Dear Attorney General Spitzer:
I was disappointed to read numerous reports that New York is leaning towards
accepting the deal negotiated between the US Department of Justice and
Microsoft. Numerous pieces of commentary in the press, even those not usually
given to criticize Microsoft, have classified the proposed settlement as
particularly soft on Microsoft, especially given the unanimous ruling by the DC
Appeals Court that Microsoft violated the law. David Coursey of
Ziff-Davis, for
example, wrote the following in his Monday editorial:
"In the document's 21 pages, I found what seemed like real toughness on the
DOJ's part, only to find it watered down a few paragraphs or pages later. Words
that mean one thing to you and me seem to mean something else in the
settlement.
Prohibitions that exist in one section seem to be rendered meaningless by
another.
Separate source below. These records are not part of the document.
Lemma switch_back_phase Q q sk skN K E eta ct P :
  back_ok Q q sk skN -> switching_key_ok qKS (m_baseKS lw) dc sk skN K E -> small_errors qKS eta E ->
  ct_wf (GetLength skN) Q ct -> phase skN ct ==[Q] P ->
  returns (switch_back ceil_log params K q ct) (fun ct' => ct_wf (GetLength sk) q ct' /\
    exists d, Q * qKS * phase sk ct' ==[Q * qKS * q] q * qKS * P + d /\ Z.abs (2 * d) <= back_noise Q q sk skN eta).
Proof.
  intros [Hn HN HB Hdc H1 H2] HK HE Hct HP. pose proof H1 as [Hk0 _ HQ0 _]. pose proof H2 as [Hq0 _ _ _]. unfold switch_back.
  eapply returns_bind; [by apply (ModSwitch_ok (GetLength skN) qKS Q skN ct H1 Hct)|]. intros ct1 (W1 & d1 & E1 & D1).
  eapply returns_bind; [by apply (KeySwitch_ok lw dc sk skN K E ct1 qKS)|]. intros ct2 [W2 E2].
  eapply returns_mono; [by apply (ModSwitch_ok (GetLength sk) q qKS sk ct2 H2 W2)|]. intros ct3 (W3 & d3 & E3 & D3).
  split; [done|]. destruct (switching_error_small qKS eta E (m_baseKS lw) dc ct1 (GetLength skN) HE) as (z & Hz & Ez).
  rewrite Ez in E2.
  apply eqmod_divide in E1 as [j1 E1]; [|nia]. apply eqmod_divide in E2 as [j2 E2]; [|lia].
  apply eqmod_divide in E3 as [j3 E3]; [|nia]. apply eqmod_divide in HP as [j0 HP]; [|lia].
  exists (q * d1 - q * Q * z + Q * d3). split.
  - apply eqmod_divide; [apply Z.mul_pos_pos; nia|]. exists (j3 + j2 + j1 + j0).
    replace (phase sk ct2) with (phase skN ct1 - z + j2 * qKS) in E3 by lia.
    assert (Q * phase skN ct1 = qKS * phase skN ct + d1 + j1 * (Q * qKS)) as X1 by lia.
    assert (qKS * phase sk ct3 = q * (phase skN ct1 - z + j2 * qKS) + d3 + j3 * (qKS * q)) as X3 by lia.
    replace (Q * qKS * phase sk ct3) with (Q * (qKS * phase sk ct3)) by ring. rewrite X3.
    replace (Q * (q * (phase skN ct1 - z + j2 * qKS) + d3 + j3 * (qKS * q))) with
      (q * (Q * phase skN ct1) - q * Q * z + Q * d3 + Q * qKS * q * (j2 + j3)) by ring.
    rewrite X1. replace (phase skN ct) with (P + j0 * Q) by lia. ring.
  - unfold back_noise.
    assert (Z.abs (2 * (q * d1)) <= q * (3 * Q * (1 + weight skN))) by nia.
    assert (Z.abs (2 * (Q * d3)) <= Q * (3 * qKS * (1 + weight sk))) by nia.
    assert (Z.abs (2 * (q * Q * z)) <= 2 * q * Q * (Z.of_nat (GetLength skN) * (Z.of_nat dc * eta))).
    { rewrite Z.mul_assoc, Z.abs_mul. rewrite (Z.abs_eq (2 * (q * Q))) by nia. rewrite <- !Z.mul_assoc. repeat (apply Z.mul_le_mono_nonneg_l; [lia|]). lia. }
    lia.
Qed.
(* ===== verification/BinGate.v ===== *)
(** * Boolean gates

    A gate of one bootstrapping: the sum of the inputs lies in one half of the
    residues or in the other, the accumulator turns this into [Q/8] or its opposite,
    and the result is an encryption of the output of the gate with fresh noise; and
    the keys of [KeyGen] are keys the gates work with. *)
From stdpp Require Import base numbers list gmap.
From Stdlib Require Import ZArith Lia.
From S2P Require Import Prelude Bits NativeInt NativeIntProps NativeVector Ntt NttProps FttProps NbTheory Poly PolyProps PolyDigitProps PolyAlg Lwe LweProps LweSwitch Rgsw RgswDigits RgswRing RgswKeys RgswAcc RgswEval RgswKeyGen BinFHE BinExtract BinRotation BinBoot.
Open Scope Z_scope.

(** ** Truth tables *)

Definition gate_bool (gate : BINGATE) (x y : bool) : bool :=
  match gate with
  | OR => x || y | AND => x && y | NOR => negb (x || y) | NAND => negb (x && y)
  | XOR_FAST | XOR => xorb x y | XNOR_FAST | XNOR => negb (xorb x y)
  end.

(** The gates of one bootstrapping, their constants and their sums of inputs. *)
Definition basic (gate : BINGATE) : bool := match gate with XOR | XNOR => false | _ => true end.
Definition fast (gate : BINGATE) : bool := bool_decide (gate = XOR_FAST) || bool_decide (gate = XNOR_FAST).
Definition gate_constant (gate : BINGATE) : Z :=
  match gate with OR | XOR_FAST => 5 | AND => 7 | NOR | XNOR_FAST => 1 | NAND => 3 | _ => 0 end.
Definition gate_sum (gate : BINGATE) (m1 m2 : Z) : Z := if fast gate then 2 * (m1 - m2) else m1 + m2.

(** Whether a sum of [w] quarters selects the upper half. *)
Definition selects (gate : BINGATE) (w : Z) : bool := negb ((2 * w - gate_constant gate) mod 8 <? 4).

Lemma selects_gate gate x y : basic gate = true ->
  selects gate (gate_sum gate (Z.b2z x) (Z.b2z y)) = gate_bool gate x y.
Proof. by destruct gate, x, y. Qed.

(** ** The function of a gate *)

Section Function_.
Context (q8 c Q8 Q8Neg : Z) (Hq : 0 < q8) (Hc : 0 <= c < 8).
Abbreviation q := (8 * q8).
Abbreviation F := (gate_value (c * q8) ((c * q8 + 4 * q8) mod q) Q8 Q8Neg).
(* ===== verification/BinEval.v ===== *)
(** * Evaluation of tables

    [EvalFunc] on a table that is constant on the intervals of the plaintext space:
    the result holds the entry of the plaintext, whether the table is negacyclic,
    periodic or arbitrary. *)
From stdpp Require Import base numbers list gmap.
From Stdlib Require Import ZArith Lia.
From S2P Require Import Prelude Bits NativeInt NativeIntProps NativeVector Ntt NttProps FttProps NbTheory Poly PolyProps PolyDigitProps PolyAlg Lwe LweProps LweSwitch Rgsw RgswDigits RgswRing RgswKeys RgswAcc RgswEval RgswKeyGen BinFHE BinExtract BinRotation BinBoot BinGate BinFunc.
Open Scope Z_scope.

Section Moduli.
Context `{W : NativeWidth}.

(** Reducing a ciphertext to a modulus that divides its own keeps the phase. *)
Lemma LWE_SetModulus_phase n M q sk ct : ct_wf n M ct -> GetLength sk = n -> (q | M) -> 2 < q ->
  GetMSB q <= MAX_MODULUS_SIZE ->
  returns (LWE_SetModulus ct q) (fun ct' => ct_wf n q ct' /\ phase sk ct' ==[q] phase sk ct).
Proof.
  intros H Hn Hd Hq Hs. pose proof H as [V E L B]. pose proof (wf_word _ V) as (HM & _ & _). rewrite E in HM.
  destruct (modulus_size_word q ltac:(lia) Hs) as [_ Hw]. pose proof word_half. pose proof (pow2_pos (wbits - 1)).
  unfold LWE_SetModulus. destruct (Mod_vector_centered (m_a ct) q V ltac:(lia) ltac:(lia)) as [Ev Eq]. rewrite Eq, Ev, bind_Ok.
  rewrite SetModulus_ok, bind_Ok by done. unfold ModEq. rewrite umod_pos, bind_Ok by lia. cbn [m_data returns].
  set (ct' := mkCiphertext _ _). assert (ct_wf n q ct') as Wct.
  { split; cbn; [split; cbn; [lia | done |] | done | by rewrite length_map | apply mod_range; lia].
    apply Forall_map, Forall_true. intros x. apply mod_range. lia. }
  split; [done|]. rewrite (phase_centered n q sk ct' Wct Hn).
  assert (phase sk ct ==[q] m_b ct - nsum (fun i => m_data (m_a ct) !!! i * centered (m_modulus sk) (m_data sk !!! i)) n) as ->.
  { pose proof (phase_centered n M sk ct H Hn) as [Hp]. constructor. rewrite <- (Z.mod_mod_divide _ M q Hd), Hp. by apply Z.mod_mod_divide. }
  cbn [ct' m_b m_a m_data]. rewrite eqmod_mod. apply eqmod_sub; [done|]. apply nsum_eqmod. intros i Hi.
  rewrite (list_lookup_total_correct (map _ _) i (centered (m_modulus (m_a ct)) (m_data (m_a ct) !!! i) mod q)).
  - rewrite eqmod_mod. unfold centered at 1. destruct (_ >? _); [|done]. apply eqmod_mul; [|done].
    destruct Hd as [j Ej]. rewrite E, Ej, <- (eqmod_multiple q (_ - _) j). apply eqmod_eq. ring.
  - rewrite list_lookup_fmap, list_lookup_lookup_total_lt by lia. done.
Qed.

(** A ciphertext read with a multiple of its modulus. *)
Lemma raise_modulus n q j sk ct : ct_wf n q ct -> GetLength sk = n -> 0 < j -> GetMSB (j * q) <= MAX_MODULUS_SIZE ->
  let ct' := mkCiphertext (mkVector (m_data (m_a ct)) (j * q)) (m_b ct) in
  SetModulus (m_a ct) (j * q) = Ok (m_a ct') /\ ct_wf n (j * q) ct' /\ phase sk ct' ==[q] phase sk ct.
Proof.
  intros H Hn Hj Hs ct'. pose proof H as [V E L B]. pose proof (wf_word _ V) as (HM & _ & _). rewrite E in HM. pose proof V as [_ _ He].
  rewrite E in He. assert (ct_wf n (j * q) ct') as Wct.
  { split; cbn; [split; cbn; [nia | done |] | done | done | nia]. eapply Forall_impl; [exact He|]. cbn. nia. }
  split; [by rewrite SetModulus_ok|]. split; [done|]. pose proof (phase_centered n (j * q) sk ct' Wct Hn) as [Hp].
  rewrite (phase_centered n q sk ct H Hn). constructor.
  rewrite <- (Z.mod_mod_divide (phase sk ct') (j * q) q), Hp by (by exists j). by rewrite Z.mod_mod_divide by (by exists j).
Qed.
End Moduli.

Lemma raise_word `{W : NativeWidth} e : 2 ^ e < 2 ^ (wbits - 1) -> 2 * 2 ^ e < 2 ^ wbits.
Proof. pose proof word_half. lia. Qed.

(** ** Steps *)

(** A table that is constant on the intervals of length [d]. *)
Definition step_table (LUT : list Z) (d : Z) (h : Z -> Z) : Prop :=
  forall x, 0 <= x < Z.of_nat (length LUT) -> entry LUT x = h (x / d).

Section Eval.
Context `{W : NativeWidth}.
Context (Q psi : Z) (k : nat) (Hr : root_ok Q psi k).
Context (af ai : NativeVectorT -> ILParams -> outcome NativeVectorT) (ceil_log : Z -> Z -> Z).
Context (params : BinFHECryptoParams).
Abbreviation rg := (GetRingGSWParams params).
Context (skN : NativeVectorT) (HmN : m_modulus skN = Q) (HsN : ring_elem Q k (m_data skN)).
Context (qs : Z) (sk : NativeVectorT) (Hsk : ternary qs sk).
Context (eps noise : Z) (A : RingGSWAccumulator) (keys : nat -> (nat -> Z) -> RingGSWACCKeyImpl -> Prop).
Context (E : nat -> nat -> nat -> Z) (eta tau : Z) (EK : RingGSWBTKey).
Abbreviation n := (GetLength sk).
Abbreviation budget fmod := (func_budget Q ceil_log params fmod skN qs sk noise keys E eta tau EK).

(** The bootstrappings with an odd function, from modulus [2 ^ e] to [fmod]. *)
Lemma odd_bootstrap e fmod {BR : BlindRotation Q psi k rg (m_data skN) eps e A noise keys} f g ct c :
  func_params Q psi k params e fmod -> budget fmod ->
  (forall x, 0 <= x < 2 ^ e -> f x (2 ^ e) fmod = Ok (odd_function e fmod g x)) ->
  (forall y, 0 <= y < 2 ^ (e - 1) -> 0 <= g y <= fmod) -> ct_wf n (2 ^ e) ct -> cache_for Q psi k c ->
  returns (BootstrapFunc af ai ceil_log A params EK ct f fmod c)
    (fun '(ct', c') => holds sk fmod (odd_function e fmod g (phase sk ct mod 2 ^ e)) tau ct' /\ cache_for Q psi k c').
Proof.
  intros Hfp Hb Hf Hg Hct Hc. eapply (BootstrapFunc_holds Q psi k Hr); try done.
  - intros x Hx. by eapply odd_function_range.
  - intros x Hx. by eapply odd_function_negacyclic.
Qed.

(** Folding: the phase moves into the lower half, up to the error of a
    bootstrapping. *)
Lemma fold_lower e q4 beta ct c {BR : BlindRotation Q psi k rg (m_data skN) eps e A noise keys} :
  func_params Q psi k params e (2 ^ e) -> budget (2 ^ e) -> q4 = 2 ^ e / 4 -> 0 <= beta < 2 ^ e -> ct_wf n (2 ^ e) ct -> cache_for Q psi k c ->
  returns ('(ct2, c) ← BootstrapFunc af ai ceil_log A params EK (EvalAddConstEq ct beta) quarter_function (2 ^ e) c;
           ct2 ← EvalSubEq2 ct ct2;
           Ok (EvalSubConstEq (EvalAddConstEq ct2 beta) q4, c))
    (fun '(ct', c') => holds sk (2 ^ e) ((phase sk ct + beta) mod 2 ^ e mod 2 ^ (e - 1)) tau ct' /\ cache_for Q psi k c').
Proof.
  intros Hfp Hb -> Hbeta Hct Hc. destruct (q_halves _ _ _ _ _ _ Hfp) as (E1 & E2 & E3 & E4).
  destruct (EvalConst_phase n (2 ^ e) ct beta Hct Hbeta) as ([W1 _] & P1 & _). set (q := 2 ^ e) in *.
  eapply returns_bind; [apply (odd_bootstrap e q quarter_function (fun _ => q - q / 4)); try done|].
  { intros x Hx. apply (quarter_function_ok Q psi k Hr params e q Hfp x Hx). fold q. lia. }
  { intros y _. lia. }
  intros [ct2 c2] [(W2 & err & Herr & P2) Hc2]. fold q in P2. destruct (EvalAdd_EvalSub_phase n q ct ct2 Hct W2) as (_ & Hsub & Esub). rewrite Esub.
  eapply returns_bind; [exact Hsub|]. intros ct3 [W3 P3].
  destruct (EvalConst_phase n q ct3 beta W3 Hbeta) as ([W4 _] & P4 & _).
  destruct (EvalConst_phase n q _ (q / 4) W4 ltac:(lia)) as ([_ W5] & _ & P5 & _).
  cbn [returns]. split; [|done]. split; [done|]. exists (- err). split; [lia|].
  rewrite P5, P4, P3, P2 by done. rewrite (eqmod_elim _ _ _ (P1 sk)). set (x := (phase sk ct + beta) mod q).
  assert (phase sk ct + beta ==[q] x) as Ex by (symmetry; apply eqmod_mod). assert (0 <= x < q) as Hx by (apply mod_range; lia).
  set (o := odd_function e q _ x). transitivity (phase sk ct + beta - (o + err) - q / 4); [apply eqmod_eq; ring|]. rewrite Ex.
  unfold o, odd_function. rewrite E3. destruct (Z.ltb_spec x (2 * (q / 4))).
  - rewrite (Z.mod_small x) by lia. rewrite <- (eqmod_multiple q (_ - _ - _) 1). apply eqmod_eq. ring.
  - rewrite <- (Z_mod_plus_full x (-1)), Z.mod_small by lia. apply eqmod_eq. lia.
Qed.
(** ** The table of a function on the plaintext space *)

(** Plaintexts are multiples of [d], with an error that leaves room for one
    bootstrapping. *)
Context (e d beta tau0 : Z) (h : Z -> Z) (LUT : list Z).
Abbreviation q := (2 ^ e).
Record plaintext_space : Prop := {
  ps_e : 2 <= e;
  ps_divides : (d | 2 ^ (e - 1));
  ps_d : 0 < d;
  ps_tau : 0 <= tau0 /\ 0 <= tau;
  ps_beta : tau0 + tau < beta /\ 2 * beta <= d;
  ps_length : Z.of_nat (length LUT) = q;
  ps_entries : Forall (fun y => 0 <= y <= q) LUT;
  ps_step : step_table LUT d h
}.
Context (Hps : plaintext_space).

(** The value at the middle of interval [m], moved by at most [err]. *)
Lemma interval_entry m err : 0 <= m * d < q -> Z.abs err <= tau0 + tau ->
  0 <= m * d + beta + err < q /\ entry LUT (m * d + beta + err) = h m.
Proof.
  intros Hm He. destruct Hps as [He2 Hd Hd0 Ht [Hb1 Hb2] Hl Hr0 Hs].
  assert ((d | q)) as [p Ep]. { destruct Hd as [p Ep]. exists (2 * p). replace e with (1 + (e - 1)) at 1 by lia. rewrite Z.pow_add_r by lia. lia. }
  assert (m < p) by nia. assert (m * d + d <= q) by nia. split; [lia|]. rewrite Hs by lia. f_equal.
  symmetry. apply (Z.div_unique _ d _ (beta + err)); lia.
Qed.

Context (m : Z) (Hm : 0 <= m * d < q) (ct : LWECiphertextImpl) (Hct : holds sk q (m * d) tau0 ct).

Lemma beta_range : 0 <= beta < q.
Proof. destruct Hps as [_ _ _ Ht [Hb1 Hb2] _ _ _]. pose proof (interval_entry m 0 Hm ltac:(lia)) as [H _]. lia. Qed.

(** The phase of the input, moved to the middle of its interval. *)
Lemma centered_phase : exists err, Z.abs err <= tau0 /\ (phase sk ct + beta) mod q = m * d + beta + err.
Proof.
  destruct Hct as (Wct & err & Herr & P). destruct Hps as [_ _ _ Ht _ _ _ _]. exists err. split; [done|].
  symmetry. apply eqmod_unique; [apply interval_entry; [done | lia]|]. rewrite P. apply eqmod_eq. ring.
Qed.

Abbreviation hn := (Z.to_nat (2 ^ (e - 1))).
Abbreviation neg := (negacyclic_table q LUT hn).
Abbreviation per := (periodic_table LUT hn && negb (LUT !!! 0%nat =? q - LUT !!! hn)).

Lemma half_length : 2 ^ (e - 1) + 2 ^ (e - 1) = q /\ 0 < 2 ^ (e - 1) /\ length LUT = (2 * hn)%nat.
Proof.
  destruct Hps as [He2 _ _ _ _ Hl _ _]. pose proof (pow2_pos (e - 1) ltac:(lia)).
  assert (q = 2 ^ (e - 1) + 2 ^ (e - 1)) as Eq by (replace e with (1 + (e - 1)) at 1 by lia; rewrite Z.pow_add_r by lia; lia). split_and!; lia.
Qed.

Lemma EvalFunc_kind c : 2 * q < 2 ^ wbits ->
  EvalFunc af ai ceil_log A params EK ct LUT beta c
  = if neg then BootstrapFunc af ai ceil_log A params EK (EvalAddConstEq ct beta) (lut_function LUT) q c
    else if per then
      '(ct2, c) ← ('(ct2, c) ← BootstrapFunc af ai ceil_log A params EK (EvalAddConstEq ct beta) quarter_function q c;
                   ct2 ← EvalSubEq2 ct ct2;
                   Ok (EvalSubConstEq (EvalAddConstEq ct2 beta) (q / 4), c));
      BootstrapFunc af ai ceil_log A params EK ct2 (half_lut_function LUT) q c
    else if q >? Z.of_nat (m_N (GetLWEParams params)) then Throw not_implemented_error
    else
      a ← SetModulus (m_a ct) (2 * q);
      let ct1 := mkCiphertext a (m_b ct) in
      '(ct3, c) ← ('(ct3, c) ← BootstrapFunc af ai ceil_log A params EK (EvalAddConstEq ct1 beta) quarter_function (2 * q) c;
                   ct3 ← EvalSubEq2 ct1 ct3;
                   Ok (EvalSubConstEq (EvalAddConstEq ct3 beta) (2 * q / 4), c));
      '(ct4, c) ← BootstrapFunc af ai ceil_log A params EK ct3 (half_lut_function (LUT ++ LUT)) (2 * q) c;
      ct4 ← LWE_SetModulus ct4 q;
      Ok (ct4, c).
Proof.
  intros Hw. destruct half_length as (Eh & Hh & El). destruct Hps as [He2 _ _ _ _ Hl Hr0 _]. pose proof wbits_range.
  assert (q = 4 * 2 ^ (e - 2)) as E4 by (change 4 with (2 ^ 2); rewrite <- Z.pow_add_r by lia; f_equal; lia).
  unfold EvalFunc. unfold Lwe.GetModulus. rewrite (cw_modulus _ _ _ (proj1 Hct)). cbv zeta.
  rewrite (checkInputFunction_spec q LUT hn), bind_Ok by (lia || done).
  assert (RShift q 2 = Ok (q / 4)) as -> by (unfold RShift; by rewrite ushr_ok by lia).
  assert (RShift q 1 = Ok (2 * q / 4)) as ->.
  { unfold RShift. rewrite ushr_ok by lia. change (2 ^ 1) with 2. f_equal. rewrite E4.
    transitivity (2 * 2 ^ (e - 2)); [symmetry|]; apply Z.div_unique_exact; lia. }
  assert (LShift q 1 = Ok (2 * q)) as ->.
  { unfold LShift, ushl. rewrite (proj2 (Z.leb_le 0 1)), (proj2 (Z.ltb_lt 1 wbits)) by lia. cbn [andb]. rewrite Z.shiftl_mul_pow2 by lia.
    rewrite wrap_small by lia. f_equal. lia. }
  destruct neg; [done|]. destruct per; cbn [Z.eqb].
  - destruct (BootstrapFunc _ _ _ _ _ _ _ quarter_function _ _) as [[ct2 c2]| | |]; [|done..]. rewrite !bind_Ok.
    by destruct (EvalSubEq2 _ _).
  - change (2 =? 2) with true. cbv iota. destruct (q >? _); [done|]. rewrite bind_Ok. destruct (SetModulus _ _) as [a| | |]; [|done..]. rewrite !bind_Ok.
    destruct (BootstrapFunc _ _ _ _ _ _ _ quarter_function _ _) as [[ct3 c3]| | |]; [|done..]. rewrite !bind_Ok.
    by destruct (EvalSubEq2 _ _).
Qed.

Lemma table_pairs (test : Z -> Z -> bool) x : forallb (fun j => test (LUT !!! j) (LUT !!! (hn + j)%nat)) (seq 0 hn) = true ->
  0 <= x < 2 ^ (e - 1) -> test (entry LUT x) (entry LUT (x + 2 ^ (e - 1))) = true.
Proof.
  intros H Hx. rewrite forallb_forall in H. specialize (H (Z.to_nat x)). unfold entry.
  replace (Z.to_nat (x + 2 ^ (e - 1))) with (hn + Z.to_nat x)%nat by lia. apply H, in_seq. lia.
Qed.
Definition CRTInterpolate (d : DCRTPoly) (st : rstate) : outcome (BigPoly * rstate) :=
  bigModulus ← ubint_copy (d_ciphertextModulus (m_params d));
  coefficients ← mubintvec_ubint (GetRingDimension d) bigModulus;
  multiplier ← vmapM (crt_multiplier bigModulus) (m_vectors d);
  '(vecs, st) ← coefficient_towers d st;
  mu ← ComputeMu bigModulus;
  data ← for_range 0 (GetRingDimension d) (fun ri data =>
           c ← crt_coefficient bigModulus mu vecs multiplier ri;
           vset data ri c) (m_data coefficients);
  BigPoly_from (d_cyclotomicOrder (m_params d)) bigModulus (set_data coefficients data) st.

Definition CRTInterpolateIndex (d : DCRTPoly) (i : nat) (st : rstate) : outcome (BigPoly * rstate) :=
  bigModulus ← ubint_copy (d_ciphertextModulus (m_params d));
  coefficients ← mubintvec_ubint (GetRingDimension d) bigModulus;
  multiplier ← vmapM (crt_multiplier bigModulus) (m_vectors d);
  '(vecs, st) ← coefficient_towers d st;
  mu ← ComputeMu bigModulus;
  data ← for_range 0 (GetRingDimension d) (fun ri data =>
           c ← (if (ri =? i)%nat then crt_coefficient bigModulus mu vecs multiplier ri else Ok (ubint_int 0));
           vset data ri c) (m_data coefficients);
  BigPoly_from (d_cyclotomicOrder (m_params d)) bigModulus (set_data coefficients data) st.

(** [PolyImpl<BigVector>::DecryptionCRTInterpolate] and its call on the interpolated element. *)
Definition BigPoly_Decryption (p : BigPoly) (ptm : Z) (st : rstate) : outcome (PolyImpl * rstate) :=
  v ← match bp_values p with None => Throw not_available_error | Some v => Ok v end;
  smaller ← Mod_vector v (ubint_int ptm);
  '(params, st) ← native_params (bp_order p) (wrap ptm) 1 0 0 st;
  interp ← PolyImpl_new params (bp_format p) true;
  interp ← for_range 0 (GetLength smaller) (fun i interp =>
             x ← vget (m_data smaller) i;
             x ← ConvertToInt x;
             set_index interp i (wrap x)) interp;
  Ok (interp, st).
Definition DecryptionCRTInterpolate (d : DCRTPoly) (ptm : Z) (st : rstate) : outcome (PolyImpl * rstate) :=
  '(p, st) ← CRTInterpolate d st;
  BigPoly_Decryption p ptm st.

(** ** Changing the basis *)

Definition TimesQovert (tInvModq : list Z) (t NegQModt NegQModtPrecon : Z) (d : DCRTPoly) : outcome DCRTPoly :=
  if (length tInvModq <? length (m_vectors d))%nat then Throw math_error
  else
    d ← map_towers (fun v =>
          for_range 0 (GetRingDimension d) (fun ri v =>
            xi ← index v ri;
            xi ← NativeInt.ModMulFastConstEq xi NegQModt t NegQModtPrecon;
            set_index v ri xi) v) d;
    Times_native d tInvModq.

(** The number of towers that are converted. *)
Definition size_Q (d : DCRTPoly) (paramsQ : ILDCRTParams) : nat :=
  if (length (d_parms paramsQ) <? length (m_vectors d))%nat then length (d_parms paramsQ)
  else length (m_vectors d).

(** With 128-bit integers: the products are summed up and reduced once. *)
Definition switch_sums (vs : list PolyImpl) (sizeQ sizeP ri : nat) (QHatInvModq QHatInvModqPrecon : list Z)
    (QHatModp : list (list Z)) : outcome (list Z) :=
  for_range 0 sizeQ (fun i sum =>
    v ← vget vs i;
    xi ← index v ri;
    b ← vget QHatInvModq i;
    bInv ← vget QHatInvModqPrecon i;
    x ← NativeInt.ModMulFastConst xi b (Poly.GetModulus v) bInv;
    for_range 0 sizeP (fun j sum =>
      s ← vget sum j;
      row ← vget QHatModp i;
      r ← vget row j;
      vset sum j (u128 (s + Mul128 x r))) sum) (repeat 0 sizeP).

Definition ApproxSwitchCRTBasis_128 (paramsQ paramsP : ILDCRTParams) (QHatInvModq QHatInvModqPrecon : list Z)
    (QHatModp : list (list Z)) (modpBarrettMu : list Z) (d : DCRTPoly) : outcome DCRTPoly :=
  ans ← DCRTPoly_new paramsP (m_format d) true;
  let sizeQ := size_Q d paramsQ in
  let sizeP := length (m_vectors ans) in
  vs ← for_range 0 (GetRingDimension d) (fun ri vs =>
         sum ← switch_sums (m_vectors d) sizeQ sizeP ri QHatInvModq QHatInvModqPrecon QHatModp;
         for_range 0 sizeP (fun j vs =>
           s ← vget sum j;
           v ← vget vs j;
           mu ← vget modpBarrettMu j;
           x ← BarrettUint128ModUint64 2 s (Poly.GetModulus v) mu;
           v ← set_index v ri (wrap x);
           vset vs j v) vs) (m_vectors ans);
  Ok (set_vectors ans vs).
(* ===== verification/DcrtScale.v ===== *)
(** * Double-CRT polynomials: dropping towers and scaling

    Dropping a tower keeps the polynomial modulo the remaining product. The rescaling of CKKS
    divides every coefficient by the dropped modulus and rounds to the nearest integer; the
    modulus switching of BGV divides exactly after adding a multiple of the plaintext modulus. *)
From stdpp Require Import base numbers list sets.
From Stdlib Require Import ZArith Znumtheory Lia.
From S2P Require Import Prelude Bits NativeInt NativeIntProps NativeVector Ntt NttProps FttProps NbTheory NbTheoryProps AutoProps BigInt BigDiv BigIntProps BigShiftProps BigModProps BigRefine BigVector BigVectorProps Poly PolyProps PolyAlg RgswRing Dcrt DcrtTowers Crt DcrtProps.
Open Scope Z_scope.

(** Division by [l] rounded to the nearest integer, with the centered remainder. *)
Definition rescale (l : Z) (X : list Z) : list Z := map (fun x => (x - centered l (x mod l)) / l) X.

Lemma centered_bounds l x : 0 < l -> 0 <= x < l -> - l <= 2 * centered l x <= l.
Proof.
  intros Hl Hx. unfold centered. rewrite Z.gtb_ltb. pose proof (Z.div_mod l 2). pose proof (Z.mod_pos_bound l 2).
  destruct (Z.ltb_spec (l / 2) x); lia.
Qed.

Lemma rescale_exact l x : 0 < l -> x - centered l (x mod l) = l * ((x - centered l (x mod l)) / l).
Proof.
  intros Hl. assert (l | x - centered l (x mod l)) as [z Ez].
  { apply eqmod_divide; [done|]. by rewrite centered_eqmod, eqmod_mod. }
  rewrite Ez, Z.div_mul by lia. ring.
Qed.

(** The rescaled coefficient is within half a unit of the quotient. *)
Lemma rescale_nearest l x : 0 < l -> - l <= 2 * (x - l * ((x - centered l (x mod l)) / l)) <= l.
Proof.
  intros Hl. rewrite <- rescale_exact by done. pose proof (centered_bounds l (x mod l) Hl (mod_range x l Hl)). lia.
Qed.

(** The multiple of [t] that BGV adds to make a coefficient divisible by [l], and the quotient. *)
Definition correction (l negtInv x : Z) : Z := centered l ((x mod l * negtInv) mod l).
Definition mod_reduced (t l negtInv : Z) (X : list Z) : list Z :=
  map (fun x => (x + t * correction l negtInv x) / l) X.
The total effect is like a visit to Alice in Wonderland. . .
. As someone
generally considered to have been in Microsoft's corner throughout the three
years of this court battle, I find the proposed settlement more than a little
embarrassing."
New York initially took an important role in the case, and it would be
unfortunate to see the Microsoft continues to pretend that it did nothing wrong
despite the unanimous ruling. In particular, the terms of the agreement are too
short. Microsoft has already dragged this case out several years, and could
undoubtedly do the same to significantly reduce the effective enforcement time
of the five-year consent agreement. Microsoft should have no right to appoint
members of the oversight committee; to allow this is to allow the fox to guard
the hen house. As pointed out in a Nov. 5 letter by Ralph Nader to the judge,
(http://www.cptech.org/at/ms/rnjl2kollarkotellynov501.html) the oversight
committee's work should be more open to inspection by the public.
In the United Shoe case, the US Supreme Court wrote that "It is the trial
court's duty to prescribe relief which will terminate the illegal monopoly in
violation of 2 of the Sherman Act and ensure that there remain no practices
likely to result in monopolization in the future." Microsoft's
history with the
previous consent decree negotiated by the Bingaman Justice Department makes it
clear that Microsoft will obfuscate and litigate instead of abiding by the
spirit of its previous agreements with the government. Given this, the proposed
settlement is too weak and cannot possibly meet the standards set by
the Supreme
Court. Connecticut's Richard Blumenthal is thus quite right when he
characterizes the proposed settlement as a "triumph of hope over history". If
New York accepts the current proposal, Attorney General Spitzer will be
legitimizing Microsoft's attitude that it can get away with highway
robbery and,
when caught, keep its ill-gotten gains while merely offering mild assurances
that it won't commit robbery in the same specific manner again.
I urge the Attorney General to insist on a much tougher settlement. The
unanimous ruling by the appeals court should be used to send Microsoft a strong
message that its behavior has been absolutely unaccepable. Finally, must add
that I am disppointed that there has been so little opportunity for public
comment on this settlement, and it appears likely that my comments
will come too
late to have any effect on my state's decision.
Sincerely,
Eric Bennett
Cornell University, Department of Chemistry & Chemical Biology
Ithaca, NY
--
Eric Bennett / ericb@pobox.com / emb22@cornell.edu
Cornell University, Chemistry & Chemical Biology
Hofstadter's Law: It always takes longer than you expect,
even when you take into account Hofstadter's Law.